Collected data entries:
=-=-=-=-=

(** * PropertyValue: the valuation pipeline, its routing and its A2A envelopes

    A shallow embedding of the deterministic core of the repository:

    - [state.py]          the record threaded through the stages (a Python dict);
    - [mock_nodes.py]     the five offline stage functions;
    - [nodes.py]          the same five stages behind a language-model call;
    - [mock_graph.py]     the linear and the conditionally routed workflow;
    - [a2a_client.py]     request processing and envelope validation;
    - [error_handling.py] the degraded envelope.

    Modelling conventions.

    - A Python object is a [value]; a dict is a [gmap string value], so that
      an absent key, a key bound to [None] and a key bound to [0] stay three
      different things, as they are for [dict.get] and truthiness.
    - Python [int] is [Z].  Python [float] is modelled by exact rational
      arithmetic on [Q] (kept in lowest terms): rounding, infinities and NaN
      are outside the model.
    - A statement that can raise returns a [result]; the exception classes are
      those the modelled statements can raise, all subclasses of [Exception].
      A stage mutates the record in place; a stage that raises is modelled as
      yielding no record, since no caller in the repository looks at a record
      after a fault.
    - [random] is an oracle: every call site of [random.randint],
      [random.choice] and [random.uniform] is a field of a record of draws.
    - The language model of [nodes.py] is an oracle too: its answer is never
      read by the code, so only whether the call returns or raises matters. *)

From Stdlib Require Import ZArith QArith Qabs Lqa Lia String List Bool.
From stdpp Require Import base option list gmap strings fin_maps pretty.

#[local] Set Warnings "-register-all".

(* ===================================================================== *)
(** * Python values, exceptions and results                               *)
(* ===================================================================== *)

Inductive value : Type :=
| VNone
| VBool (b : bool)
| VInt (z : Z)
| VFloat (q : Q)
| VStr (s : string)
| VList (l : list value)
| VDict (d : gmap string value).

(** A dict with string keys: the record, its nested summaries, an envelope. *)
Abbreviation pydict := (gmap string value).

Inductive exn : Type :=
| KeyError (key : string)
| TypeError
| AttributeError
| ValueError
| ZeroDivisionError
| ExternalError (msg : string).

Inductive result (A : Type) : Type :=
| Ok (a : A)
| Raise (e : exn).
Arguments Ok {A} a.
Arguments Raise {A} e.

#[global] Instance result_ret : MRet result := λ A a, Ok a.
#[global] Instance result_bind : MBind result :=
  λ A B f m, match m with Ok a => f a | Raise e => Raise e end.

(** [try: body except Exception as e: handler e]. *)
Definition try_except {A} (body : result A) (handler : exn → result A) : result A :=
  match body with
  | Ok a => Ok a
  | Raise e => handler e
  end.

Module Py.

(** Numbers: [bool] is a subclass of [int]; mixed arithmetic goes to float. *)
Inductive num : Type :=
| NInt (z : Z)
| NFloat (q : Q).

Definition as_num (v : value) : option num :=
  match v with
  | VBool b => Some (NInt (if b then 1 else 0))
  | VInt z => Some (NInt z)
  | VFloat q => Some (NFloat q)
  | _ => None
  end.

(** An arithmetic operand: anything that is not a number raises [TypeError]
    in every arithmetic expression of the modelled code (the other operand
    is always an [int] or a [float] there). *)
Definition to_num (v : value) : result num :=
  match as_num v with
  | Some n => Ok n
  | None => Raise TypeError
  end.

Definition of_num (n : num) : value :=
  match n with
  | NInt z => VInt z
  | NFloat q => VFloat q
  end.

Definition to_Q (n : num) : Q :=
  match n with
  | NInt z => inject_Z z
  | NFloat q => q
  end.

Definition fadd (x y : Q) : Q := Qred (x + y).
Definition fsub (x y : Q) : Q := Qred (x - y).
Definition fmul (x y : Q) : Q := Qred (x * y).
Definition fdiv (x y : Q) : Q := Qred (x / y).

(** [a + b] *)
Definition add (a b : num) : num :=
  match a, b with
  | NInt x, NInt y => NInt (x + y)
  | _, _ => NFloat (fadd (to_Q a) (to_Q b))
  end.

(** [a / b]: true division, always a float. *)
Definition truediv (a b : num) : result num :=
  if Qeq_bool (to_Q b) 0 then Raise ZeroDivisionError
  else Ok (NFloat (fdiv (to_Q a) (to_Q b))).

(** [abs(a)] *)
Definition abs (a : num) : num :=
  match a with
  | NInt z => NInt (Z.abs z)
  | NFloat q => NFloat (Qabs q)
  end.

(** [a > b] on numbers. *)
Definition gt (a b : num) : bool := negb (Qle_bool (to_Q a) (to_Q b)).

(** Truth value of an object, as [if x:] and [not x] test it. *)
Definition truthy (v : value) : bool :=
  match v with
  | VNone => false
  | VBool b => b
  | VInt z => negb (Z.eqb z 0)
  | VFloat q => negb (Qeq_bool q 0)
  | VStr s => negb (String.eqb s "")
  | VList l => match l with [] => false | _ => true end
  | VDict d => negb (Nat.eqb (size d) 0)
  end.

(** [d.get(k)] and [d.get(k, dflt)]. *)
Definition get (d : pydict) (k : string) : value := default VNone (d !! k).
Definition get_or (d : pydict) (k : string) (dflt : value) : value :=
  default dflt (d !! k).

(** [d[k]] on a dict. *)
Definition item (d : pydict) (k : string) : result value :=
  match d !! k with
  | Some v => Ok v
  | None => Raise (KeyError k)
  end.

(** [v[k]] with a string subscript, on any object: strings and lists want
    integer indices, the other objects are not subscriptable. *)
Definition subscript (v : value) (k : string) : result value :=
  match v with
  | VDict d => item d k
  | _ => Raise TypeError
  end.

(** [len(v)] *)
Definition len (v : value) : result Z :=
  match v with
  | VStr s => Ok (Z.of_nat (String.length s))
  | VList l => Ok (Z.of_nat (length l))
  | VDict d => Ok (Z.of_nat (size d))
  | _ => Raise TypeError
  end.

(** [k in s] on strings: substring search. *)
Fixpoint is_substring (k s : string) : bool :=
  String.prefix k s ||
  match s with
  | EmptyString => false
  | String _ s' => is_substring k s'
  end.

(** [v == k] for a string [k]. *)
Definition eq_str (v : value) (k : string) : bool :=
  match v with
  | VStr s => String.eqb s k
  | _ => false
  end.

(** [k in v] for a string [k]: key of a dict, element of a list, substring
    of a string; [TypeError] on objects that are not containers. *)
Definition contains (k : string) (v : value) : result bool :=
  match v with
  | VDict d => Ok (bool_decide (is_Some (d !! k)))
  | VList l => Ok (existsb (λ x, eq_str x k) l)
  | VStr s => Ok (is_substring k s)
  | _ => Raise TypeError
  end.

(** [repr] of a list of plain identifiers, as an f-string prints
    [missing_fields]: ['a', 'b']. *)
Fixpoint join (sep : string) (l : list string) : string :=
  match l with
  | [] => ""
  | [x] => x
  | x :: l' => x +:+ sep +:+ join sep l'
  end.

Definition repr_str (s : string) : string := "'" +:+ s +:+ "'".

Definition repr_str_list (l : list string) : string :=
  "[" +:+ join ", " (map repr_str l) +:+ "]".

(** [round(x)] to the nearest integer, ties to even, for [x >= 0]. *)
Definition round_half_even (x : Q) : Z :=
  let n := Qnum x in
  let d := Z.pos (Qden x) in
  let t := (n / d)%Z in
  let r := (n mod d)%Z in
  match (2 * r ?= d)%Z with
  | Lt => t
  | Gt => (t + 1)%Z
  | Eq => if Z.even t then t else (t + 1)%Z
  end.

(** [format(x, "+.1f")]: sign, integer part, one decimal, rounding the
    exact rational; exact for the integers the pipeline formats. *)
Definition format_plus_1f (n : num) : string :=
  let q := to_Q n in
  let tenths := round_half_even (Qabs q * inject_Z 10) in
  (if Qle_bool 0 q then "+" else "-")
    +:+ pretty (tenths / 10)%Z +:+ "." +:+ pretty (tenths mod 10)%Z.

(** [format(v, ",.0f")] is only evaluated for its faults in the modelled
    code (the text is thrown away): numbers format, a string has no [f]
    presentation, the other objects take no format specification. *)
Definition check_format_f (v : value) : result unit :=
  match v with
  | VBool _ | VInt _ | VFloat _ => Ok tt
  | VStr _ => Raise ValueError
  | _ => Raise TypeError
  end.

=-=-=-=-=

Every line above from the line with "let tenths := round_half_even" to the line with "in the modelled", both included, must be reproduced exactly, and no other line may appear.

Task solution:
  let tenths := round_half_even (Qabs q * inject_Z 10) in
  (if Qle_bool 0 q then "+" else "-")
    +:+ pretty (tenths / 10)%Z +:+ "." +:+ pretty (tenths mod 10)%Z.

(** [format(v, ",.0f")] is only evaluated for its faults in the modelled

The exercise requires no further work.